Unnamed: 0,Charge Type,Count (Federal),Count (D.C.),Total
0,Illegal Entry and Activity on Designated Ground,91,25,116
1,Firearms Charges,2,19,21
2,Civil Disorder,8,0,8
3,Assault,3,1,4
4,Theft,3,0,3
5,Threats,1,0,1


---

In [8]:
from bs4 import *
import requests

site = url
request = requests.get(site).text

soup = BeautifulSoup(request, "html.parser")

In [9]:
# for a in soup.find_all("div", attrs={"class": "panel-body"}):
#     print(a)

---

### Read data from the [Prosecution Project](https://theprosecutionproject.org/2021/01/14/prosecution-data-capitol-siege-of-january-6-2021/)

In [10]:
url2 = "https://docs.google.com/spreadsheets/d/e/2PACX-1vQ-NJiMr9_MVxsqTSB1sYkzOZSfg59m6ViR7qvjXef3O4txMuWYxh7TlTVcQAxzduCjhLxKP3dlXUhX/pub?output=csv"

In [66]:
cases = pd.read_csv(url2)

In [67]:
cases.columns = (
    cases.columns.str.strip()
    .str.lower()
    .str.replace(" ", "_", regex=False)
    .str.replace(":", "", regex=False)
    .str.replace("/", "_", regex=False)
    .str.replace("-", "_", regex=False)
)

In [68]:
cases = cases.dropna(how="all")

In [69]:
cases["charges"] = cases["charges"].str.upper()

In [70]:
cases[["full_legal_name", "charges"]].head()

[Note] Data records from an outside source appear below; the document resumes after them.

(** [panthera_copy_ascii(dst, dst_size, src)]: what [dst] holds before its NUL. *)
Fixpoint copy_ascii_loop (dst_size index : Z) (src : list Z) : list Z :=
  match src with
  | [] => []
  | c :: src' =>
      if negb (c =? 0) && (index + 1 <? dst_size)
      then c :: copy_ascii_loop dst_size (index + 1) src' else []
  end.

Definition panthera_copy_ascii (dst_size : Z) (src : list Z) : list Z :=
  copy_ascii_loop dst_size 0 src.

(** ** panthera_command_line_has_token *)
Fixpoint skip_spaces (cursor : list Z) : list Z :=
  match cursor with
  | [] => []
  | c :: cursor' => if panthera_ascii_is_space c then skip_spaces cursor' else cursor
  end.

Fixpoint skip_token (cursor : list Z) : list Z :=
  match cursor with
  | [] => []
  | c :: cursor' =>
      if negb (c =? 0) && negb (panthera_ascii_is_space c) then skip_token cursor' else cursor
  end.

(** The loop [while (index < token_length && token_start[index] == token[index])]. *)
Fixpoint match_length (token_start token : list Z) : Z :=
  match token with
  | [] => 0
  | t :: token' =>
      if deref token_start =? t then 1 + match_length (tail token_start) token' else 0
  end.

(** Every round moves the cursor past a token, so one round per character and
    one more are enough. *)
Fixpoint has_token_loop (fuel : nat) (cursor token : list Z) : bool :=
  match fuel with
  | O => false
  | S fuel' =>
      if deref cursor =? 0 then false
      else
        let token_start := skip_spaces cursor in
        if deref token_start =? 0 then false
        else
          let cursor := skip_token token_start in
          let index := match_length token_start token in
          if (index =? panthera_ascii_length token)
             && (index =? Z.of_nat (length token_start) - Z.of_nat (length cursor))
          then true
          else has_token_loop fuel' cursor token
  end.

Definition panthera_command_line_has_token (command_line token : list Z) : bool :=
  if panthera_ascii_length token =? 0 then false
  else has_token_loop (S (length command_line)) command_line token.

(** ** panthera_load_boot_command_line: the text of a boot-args file *)

(** The copy loop: [src] is [src + src_index], [dst] what was stored so far. *)
Fixpoint normalise_loop (src dst : list Z) (previous_was_space : bool) : list Z :=
  match src with
  | [] => dst
  | c :: src' =>
      if negb (Z.of_nat (length dst) + 1 <? command_line_size) then dst
      else
        let next := if c <? 0x20 then 32 else c in
        if next =? 32 then
          if previous_was_space then normalise_loop src' dst previous_was_space
          else normalise_loop src' (dst ++ [next]) true
        else normalise_loop src' (dst ++ [next]) false
  end.

(** [while (dst_index > 0 && gBootCommandLine[dst_index - 1] == ' ') dst_index--],
    on the reversed text. *)
Fixpoint drop_spaces (rev_dst : list Z) : list Z :=
  match rev_dst with
  | [] => []
  | c :: r => if c =? 32 then drop_spaces r else rev_dst
  end.

Definition trim_end (dst : list Z) : list Z := rev (drop_spaces (rev dst)).

Definition normalise (src : list Z) : list Z := trim_end (normalise_loop src [] true).

(** The command line after the file was read, and whether the file was used. *)
Definition boot_command_line (file : list Z) : list Z * bool :=
  let dst := normalise file in
  match dst with
  | [] => (panthera_copy_ascii command_line_size PANTHERA_DEFAULT_BOOT_ARGS, false)
  | _ => (dst, true)
  end.

(** ** Console text *)

(** [console_write_ascii]: CHAR16 buffer[192]. *)
Definition ascii_text (text : list Z) : list Z := copy_ascii_loop 192 0 text.

Definition hex_digit (d : Z) : Z := if d <? 10 then ch "0" + d else ch "a" + (d - 10).

(** The nibble loop, [n] nibbles left: shifts [4 (n-1)], ..., [4], [0]. *)
Fixpoint hex_digits (n : nat) (value : Z) : list Z :=
  match n with
  | O => []
  | S k => hex_digit (bits value (4 * Z.of_nat k) 4) :: hex_digits k value
  end.

(** [console_write_hex64]: [None] is EFI_OUT_OF_RESOURCES. *)
Definition hex64_text (label : list Z) (value : Z) : option (list Z) :=
  let prefix := copy_ascii_loop 96 0 label in
  let index := Z.of_nat (length prefix) in
  if 96 <=? index + 19 then None
  else Some (prefix ++ [ch "0"; ch "x"] ++ hex_digits 16 value ++ [13; 10]).

(** The digit loop: least significant digit first. *)
Fixpoint digit_loop (fuel : nat) (value : Z) : list Z :=
  match fuel with
  | O => []
  | S k => if value =? 0 then [] else (ch "0" + value mod 10) :: digit_loop k (value / 10)
  end.

Definition digits (value : Z) : list Z :=
  if value =? 0 then [ch "0"] else digit_loop 24 value.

Unnamed: 0,full_legal_name,charges
0,Henry Tarrio,7 DC CODE 2506.01(B) POSSESSION OF LARGE CAPACITY AMMUNITION FEEDING DEVICE [2 COUNTS]
1,Matthew Council,18:1752(A)(1) KNOWINGLY ENTERING OR REMAINING IN ANY RESTRICTED BUILDING OR GROUNDS WITHOUT LAWFUL AUTHORITY; 40:5104(E)(2) VIOLENT ENTRY AND DISORDERLY CONDUCT ON CAPITOL GROUNDS
2,Bradley Rukstales,"18:1752(A) KNOWINGLY ENTERING OR REMAINING IN ANY RESTRICTED BUILDING OR GROUNDS WITHOUT LAWFUL AUTHORITY, OR KNOWINGLY, WITH INTENT TO IMPEDE GOVERNMENT BUSINESS OR OFFICIAL FUNCTIONS, ENGAGING IN DISORDERLY CONDUCT ON CAPITOL GROUNDS; 40:5104(E)(2) VIOLENT ENTRY AND DISORDERLY CONDUCT ON CAPITOL GROUNDS"
3,Michael Curzio,"18:1752(A) KNOWINGLY ENTERING OR REMAINING IN ANY RESTRICTED BUILDING OR GROUNDS WITHOUT LAWFUL AUTHORITY, OR KNOWINGLY, WITH INTENT TO IMPEDE GOVERNMENT BUSINESS OR OFFICIAL FUNCTIONS, ENGAGING IN DISORDERLY CONDUCT ON CAPITOL GROUNDS; 40:5104(E)(2) VIOLENT ENTRY AND DISORDERLY CONDUCT ON CAPITOL GROUNDS"
4,Cindy Fitchett,"18:1752(A) KNOWINGLY ENTERING OR REMAINING IN ANY RESTRICTED BUILDING OR GROUNDS WITHOUT LAWFUL AUTHORITY, OR KNOWINGLY, WITH INTENT TO IMPEDE GOVERNMENT BUSINESS OR OFFICIAL FUNCTIONS, ENGAGING IN DISORDERLY CONDUCT ON CAPITOL GROUNDS; 40:5104(E)(2) VIOLENT ENTRY AND DISORDERLY CONDUCT ON CAPITOL GROUNDS"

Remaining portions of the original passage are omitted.